Initialize TV-constrained DRO model.

Parameters:
  • input_dim (int) – Feature space dimension. Must be ≥ 1

  • model_type (str) –

    Base model architecture. Supported:

    • 'svm': Hinge loss (classification)

    • 'logistic': Logistic loss (classification)

    • 'ols': Least squares (regression)

    • 'lad': Least absolute deviation (regression)

  • fit_intercept (bool) – Whether to learn intercept term \(b\). Disable for pre-centered data. Defaults to True.

  • solver (str) – Convex optimization solver. Recommended: - 'MOSEK' (commercial)

  • kernel (str) – the kernel type to be used in the optimization model, default = ‘linear’

  • eps (float) –

    TV ambiguity radius. Special cases:

    • 0: Standard empirical risk minimization

    • >0: Controls distributional robustness

Raises:

ValueError

  • If input_dim < 1

  • If eps < 0

Example:
>>> model = TVDRO(
...     input_dim=5,
...     model_type='svm',
...     eps=0.1
... )
>>> model.eps  # 0.1
threshold_val

Decision boundary threshold (set during fitting)

update(config)

Update the model configuration.

Parameters:

config (Dict[str, Any]) –

Dictionary containing configuration updates. Supported keys:

  • eps: Robustness parameter controlling the size of the chi-squared ambiguity set (must be ≥ 0)

Raises:

TVDROError – If ‘eps’ is not in the valid range (0, 1).

Return type:

None

fit(X, y)

Fit the model using CVXPY to solve the robust optimization problem with TV constraint.

Parameters:
  • X (numpy.ndarray) – Training feature matrix of shape (n_samples, n_features). Must satisfy n_features == self.input_dim.

  • Y (numpy.ndarray) –

    Target values of shape (n_samples,). Format requirements:

    • Classification: ±1 labels

    • Regression: Continuous values

  • y (ndarray)

Returns:

Dictionary containing trained parameters:

  • theta: Weight vector of shape (n_features,)

  • threshold

  • b

Return type:

Dict[str, Any]

.raises: TVDROError: If the optimization problem fails to solve.

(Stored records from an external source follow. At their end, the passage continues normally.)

(** * Voice assistant front end: interruption and session coordination

    A shallow embedding of the browser client [script.js] (speech capture,
    voice-activity barge-in, streaming generation channel, playback) and of the
    dispatch prologue of the server's socket handler, followed by the
    properties of the session state machine.

    Conventions of the embedding.
    - The script's module-level [let] variables are the fields of [State],
      under their own names.  Object-valued globals of which the script only
      tests the presence ([recognition], [audio], the VAD nodes) are booleans:
      [true] is "not null".
    - Calls into the browser are recorded, in call order, in the field
      [trace]; a handler appends what it calls.
    - [setTimeout] appends to [timers] a callback with its due time on the
      logical clock [now] (milliseconds).
    - An [async] function is cut at each [await]: the part up to the first
      [await] is one function, each resumption another one that the
      environment triggers with the awaited outcome.
    - What the script draws from the outside ([Math.random] in [uuidv4], the
      classifier's score, the HTTP outcome) arrives as an argument.
    - A string is the sequence of the bytes of its UTF-8 encoding.
    - [console] logging and the icon of the microphone button are not
      modelled. *)

From Stdlib Require Import ZArith NArith QArith String Ascii List HexadecimalString.
From stdpp Require Import base option list gmap strings.

Local Open Scope string_scope.

(** ** JavaScript values as the script uses them *)

Module JS.

(** Truthiness of a string: every string but the empty one. *)
Definition truthy (s : string) : bool :=
  match s with
  | EmptyString => false
  | String _ _ => true
  end.

(** [v || d] for a string-or-undefined [v] and a string [d]. *)
Definition or_else (v : option string) (d : string) : string :=
  match v with
  | Some s => if truthy s then s else d
  | None => d
  end.

(** [!v] for a string-or-undefined (or null) [v]. *)
Definition falsy (v : option string) : bool :=
  match v with
  | Some s => negb (truthy s)
  | None => true
  end.
(** X16. The summary of an article is its content, or its description when
    the content is empty, cut to 150 code units with three dots added when
    it is longer: it is never longer than 153 code units, it agrees with the
    text on the first 150, and it is empty exactly when both are empty. *)
Theorem getSummary_shape a :
  let text := str_or (content a) (description a) in
  (length (getSummary a) <= 153)%nat
  /\ firstn 150 (getSummary a) = firstn 150 text
  /\ ((length text <= 150)%nat -> getSummary a = text)
  /\ (getSummary a = [] <-> content a = [] /\ description a = []).
Proof.
  intros text.
  assert (Hempty : text = [] <-> content a = [] /\ description a = []).
  { unfold text, str_or. destruct (content a) as [|c t]; [tauto|].
    split; [discriminate|]. intros [Hc _]. discriminate. }
  assert (Hsum : getSummary a
                 = match text with
                   | [] => []
                   | _ => if (150 <? length text)%nat
                          then firstn 150 text ++ lit "..." else text
                   end) by reflexivity.
  rewrite Hsum. clear Hsum.
  destruct text as [|c t]; [simpl; repeat split; try lia; tauto|].
  set (txt := c :: t) in *.
  assert (Hne : txt <> []) by done.
  destruct (Nat.ltb_spec 150 (length txt)) as [Hlong|Hshort].
  - split; [|split; [|split]].
    + rewrite length_app, length_firstn. simpl (length (lit "...")). lia.
    + rewrite firstn_app, firstn_firstn, length_firstn.
      replace (150 - Nat.min 150 (length txt))%nat with 0%nat by lia.
      replace (Nat.min 150 150) with 150%nat by lia.
      change (firstn 0 (lit "...")) with (@nil Z). by rewrite app_nil_r.
    + intros Hl. lia.
    + split.
      * intros Hnil. apply (f_equal (@length Z)) in Hnil.
        rewrite length_app in Hnil. simpl in Hnil. lia.
      * intros Hboth. apply Hempty in Hboth. done.
  - split; [lia|]. split; [reflexivity|]. split; [reflexivity|].
    split; [done|]. intros Hboth. apply Hempty in Hboth. done.
Qed.

End ArticleMore.

(* ===================================================================== *)
(** * More on the errors and the providers                                *)
(* ===================================================================== *)

Module ErrorsMore.
Import Samples.

Lemma createNewsError_cases msg d :
  createNewsError msg d = ValidationError msg
  \/ createNewsError msg d = ProviderConfigurationError msg
  \/ (exists n, createNewsError msg d = ProviderNotFoundError (JStr n) [])
  \/ createNewsError msg d = RateLimitError (lit "unknown provider") None
  \/ createNewsError msg d = NewsError msg d.
Proof.
  unfold createNewsError.
  destruct (_ || _); [auto|]. destruct (_ || _); [auto|].
  destruct (includes_str (lit "not found") msg).
  - destruct (capture _ _ msg) as [n|]; [eauto 6|].
    destruct (_ || _); auto.
  - destruct (_ || _); auto.
Qed.

(** X17. Whatever error reaches [newsErrorHandler], the HTTP status it sets
    is the [statusCode] written in the body, and the body says
    [success: false]. A news error is sent with its own status, message and
    class name; any other error is first converted, and is then sent with
    status 400, 404, 429, 500 or 503. *)
Theorem handler_status_matches_body e :
  (newsErrorHandler e).1 = eb_statusCode (newsErrorHandler e).2
  /\ success (newsErrorHandler e).2 = false
  /\ (isNewsError e = true ->
      (newsErrorHandler e).1 = statusCode e
      /\ error (newsErrorHandler e).2 = message e
      /\ type (newsErrorHandler e).2 = name e)
  /\ (isNewsError e = false ->
      exists s, (newsErrorHandler e).1 = Some s
                /\ (s = 400 \/ s = 404 \/ s = 429 \/ s = 500 \/ s = 503)).
Proof.
  unfold newsErrorHandler. destruct (isNewsError e) eqn:Hn; simpl.
  - repeat split. discriminate.
  - split; [reflexivity|]. split; [reflexivity|]. split; [discriminate|]. intros _.
    destruct (createNewsError_cases (message e) 500)
      as [->|[->|[[n ->]|[->| ->]]]]; simpl; eauto 10.
Qed.

Section Any.
Variable url_parses : jsstring -> bool.
Variable now : jsstring.

Lemma invalid_sortBy_newsapi sortBy :
  truthy sortBy = true -> Enums.includes Enums.SortBy sortBy = false ->
  NewsAPIProvider._validateOptions sortBy JUndefined
  = Throw (Error (lit "Invalid sortBy option. Must be one of: relevance, date, publishedAt")).
Proof using Type.
  intros Ht Hi. unfold NewsAPIProvider._validateOptions. by rewrite Ht, Hi.
Qed.

Lemma invalid_sortBy_guardian sortBy :
  truthy sortBy = true -> Enums.includes Enums.SortBy sortBy = false ->
  GuardianProvider._validateOptions sortBy JUndefined
  = Throw (Error (lit "Invalid sortBy option. Must be one of: relevance, date, publishedAt")).
Proof using Type.
  intros Ht Hi. unfold GuardianProvider._validateOptions. by rewrite Ht, Hi.
Qed.

Lemma default_to_truthy v d : truthy v = true -> default_to v d = v.
Proof using Type. by destruct v. Qed.

(** X18. The plain errors that NewsAPI and Guardian raise before any
    request still reach the HTTP client with a fitting status, through the
    keywords [createNewsError] looks for: a provider without an API key is
    answered 503 as a provider-configuration error, and a sortBy outside the
    vocabulary 400 as a validation error, with the provider's message. *)
Theorem legacy_errors_at_boundary fetch query options :
  (let e := Error (lit "NewsAPI provider is not properly configured") in
   NewsAPIProvider.searchNews url_parses now [] fetch query options = Throw e
   /\ newsErrorHandler e
      = (Some 503, {| success := false; error := message e;
                      type := lit "ProviderConfigurationError";
                      eb_statusCode := Some 503 |}))
  /\ (let e := Error (lit "Guardian provider is not properly configured") in
      GuardianProvider.searchNews url_parses now [] fetch query options = Throw e
      /\ newsErrorHandler e
         = (Some 503, {| success := false; error := message e;
                         type := lit "ProviderConfigurationError";
                         eb_statusCode := Some 503 |}))
  /\ (forall apiKey,
      apiKey <> [] ->
      truthy (assoc (lit "sortBy") options) = true ->
      Enums.includes Enums.SortBy (assoc (lit "sortBy") options) = false ->
      let e := Error (lit "Invalid sortBy option. Must be one of: relevance, date, publishedAt") in
      NewsAPIProvider.searchNews url_parses now apiKey fetch query options = Throw e
      /\ GuardianProvider.searchNews url_parses now apiKey fetch query options = Throw e
      /\ newsErrorHandler e
         = (Some 400, {| success := false; error := message e;
                         type := lit "ValidationError";
                         eb_statusCode := Some 400 |})).
Proof using Type.
  split; [split; reflexivity|]. split; [split; reflexivity|].
  intros apiKey Hk Ht Hi e.
  assert (Hd : default_to (assoc (lit "sortBy") options) (JStr (lit "relevance"))
               = assoc (lit "sortBy") options) by by apply default_to_truthy.
  split; [|split; [|reflexivity]].
  - unfold NewsAPIProvider.searchNews, NewsAPIProvider.isReady.
    destruct apiKey; [done|]. simpl negb. cbv iota. cbv zeta.
    rewrite Hd, (invalid_sortBy_newsapi _ Ht Hi). reflexivity.
  - unfold GuardianProvider.searchNews, GuardianProvider.isReady.
    destruct apiKey; [done|]. simpl negb. cbv iota. cbv zeta.
    rewrite Hd, (invalid_sortBy_guardian _ Ht Hi). reflexivity.
Qed.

worst_distribution(X, y, precision=1e-05)

Compute the worst-case distribution based on TV constraint.

Parameters:
  • X (numpy.ndarray) – Feature matrix of shape (n_samples, n_features). Must match the model’s input_dim (n_features).

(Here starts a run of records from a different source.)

(** * PyGit: the object store, the staging index and the commit graph

    A shallow embedding of [main.py] (classes [ObjectStore], [Index] and
    [Repository]) and the properties of its specification.

    Conventions of the embedding.
    - A Python [str] is a list of characters with code points U+0000 to
      U+00FF ([list ascii]); [bytes] is a [list byte].  [str.encode()] and
      [bytes.decode()] are UTF-8, so characters from U+0080 on take two
      bytes.  Text with code points above U+00FF is outside the model:
      decoding it gives [Unmodelled].
    - The file system is a finite map from absolute paths (lists of
      components) to nodes, a node being a directory or a file with its
      bytes.  Symbolic links and [..] components are not interpreted.
    - A method that reads or writes files is a function of the file system
      returning an outcome (a value or the exception raised) together with
      the file system it leaves behind.
    - A [float] timestamp is a rational number; rounding is not modelled.
    - What the libraries give that the file system of the embedding does
      not determine is a parameter of the method that asks for it: the
      text [json.dump] writes and the value [json.load] reads, the result
      of [Path.stat()], the clock [time.time()] and the local rendering
      of a date.
    - The platform is POSIX: the separator is [/], text files are UTF-8
      and a line end is written as LF. *)

From Stdlib Require Import ZArith NArith List Ascii String Lia.
From Stdlib.Strings Require Import Byte.
From Stdlib Require Import QArith_base Permutation Sorted DecimalPos.
From stdpp Require Import gmap strings list.
Import ListNotations.

Local Open Scope list_scope.
Local Open Scope nat_scope.

(** ** Python values: text, bytes, exceptions *)

Abbreviation str := (list ascii).
Abbreviation bytes := (list byte).

(** A string literal of the source. *)
Definition lit (s : string) : str := list_ascii_of_string s.

(** The exceptions the modelled code can raise.  [PyGitError] carries its
    message.  [Unmodelled] marks an input the embedding does not cover; it
    is not a Python exception. *)
Inductive exn :=
  | PyGitError (msg : str)
  | FileNotFoundError
  | FileExistsError
  | NotADirectoryError
  | IsADirectoryError
  | PermissionError
  | UnicodeDecodeError
  | JSONDecodeError
  | KeyError
  | IndexError
  | TypeError
  | AttributeError
  | Unmodelled.

Inductive outcome (A : Type) :=
  | Ok (a : A)
  | Raise (e : exn).
Arguments Ok {A} a.
Arguments Raise {A} e.

Definition obind {A B} (x : outcome A) (k : A -> outcome B) : outcome B :=
  match x with
  | Ok a => k a
  | Raise e => Raise e
  end.

Declare Scope py_scope.
Delimit Scope py_scope with py.
Notation "'let*' x ':=' c 'in' k" := (obind c (fun x => k))
  (at level 10, x pattern, c at level 100, k at level 200) : py_scope.
Local Open Scope py_scope.

(** ** The operations of [str] and [bytes] the source uses *)

Module Py.

Definition chr (n : N) : ascii := ascii_of_N n.
Definition ord (c : ascii) : N := N_of_ascii c.

Definition char_eqb (a b : ascii) : bool := Ascii.eqb a b.

(** [s.startswith(p)] *)
Fixpoint startswith (s p : str) {struct p} : bool :=
  match p, s with
  | [], _ => true
  | _ :: _, [] => false
  | b :: p', a :: s' => char_eqb a b && startswith s' p'
  end.

(** [s[n:]] and [s[:n]] for a non-negative [n] *)
Definition slice_from {A} (n : nat) (s : list A) : list A := drop n s.
Definition slice_to {A} (n : nat) (s : list A) : list A := take n s.

(** [s.split(sep)] for a one-character separator: always at least one
    piece. *)
Fixpoint split (sep : ascii) (s : str) : list str :=
  match s with
  | [] => [[]]
  | c :: s' =>
      if char_eqb c sep then [] :: split sep s'
      else match split sep s' with
           | [] => [[c]]
           | w :: ws => (c :: w) :: ws
           end
  end.

(** [s.split(sep, maxsplit)]: at most [maxsplit] cuts, from the left. *)
Fixpoint splitn (sep : ascii) (maxsplit : nat) (s : str) : list str :=
  match maxsplit with
  | O => [s]
  | S m =>
      match s with
      | [] => [[]]
      | c :: s' =>
          if char_eqb c sep then [] :: splitn sep m s'
          else match splitn sep maxsplit s' with
               | [] => [[c]]
               | w :: ws => (c :: w) :: ws
               end
      end
  end.

(** [s.rsplit(sep, maxsplit)]: the same cuts taken from the right. *)
Definition rsplit (sep : ascii) (maxsplit : nat) (s : str) : list str :=
  rev (map (@rev ascii) (splitn sep maxsplit (rev s))).

(** [sep.join(pieces)] *)
Fixpoint join (sep : str) (pieces : list str) : str :=
  match pieces with
  | [] => []
  | [w] => w
  | w :: ws => w ++ sep ++ join sep ws
  end.

(** [c.isspace()] on U+0000..U+00FF: TAB LF VT FF CR, FS GS RS US, SPACE,
    NEL (U+0085) and NBSP (U+00A0). *)
Definition isspace (c : ascii) : bool :=
  let n := ord c in
  ((9 <=? n) && (n <=? 13) || (28 <=? n) && (n <=? 32)
   || (n =? 133) || (n =? 160))%N.

Fixpoint lstrip (s : str) : str :=
  match s with
  | [] => []
  | c :: s' => if isspace c then lstrip s' else s
  end.

Definition rstrip (s : str) : str := rev (lstrip (rev s)).

(** [s.strip()] *)
Definition strip (s : str) : str := rstrip (lstrip s).

(** [s.split()] without argument: the maximal runs of non-space
    characters. *)
Fixpoint split_ws_aux (cur : str) (s : str) : list str :=
  match s with
  | [] => match cur with [] => [] | _ => [rev cur] end
  | c :: s' =>
      if isspace c
      then match cur with
           | [] => split_ws_aux [] s'
           | _ => rev cur :: split_ws_aux [] s'
           end
      else split_ws_aux (c :: cur) s'
  end.

Definition split_ws (s : str) : list str := split_ws_aux [] s.

(** [l[i]] on a list, raising [IndexError] out of range. *)
Definition index {A} (l : list A) (i : nat) : outcome A :=
  match l !! i with
  | Some x => Ok x
  | None => Raise IndexError
  end.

  • y (numpy.ndarray) – Target vector of shape (n_samples,). For regression tasks, continuous values are expected; for classification, ±1 labels.

  • precision (float)

Returns:

Dictionary containing:

  • sample_pts: Original data points as a tuple (X, y)

  • weight: Worst-case probability weights of shape (n_samples,)

Return type:

Dict[str, Any]

.raises: TVDROError: If the worst-case distribution calculation fails.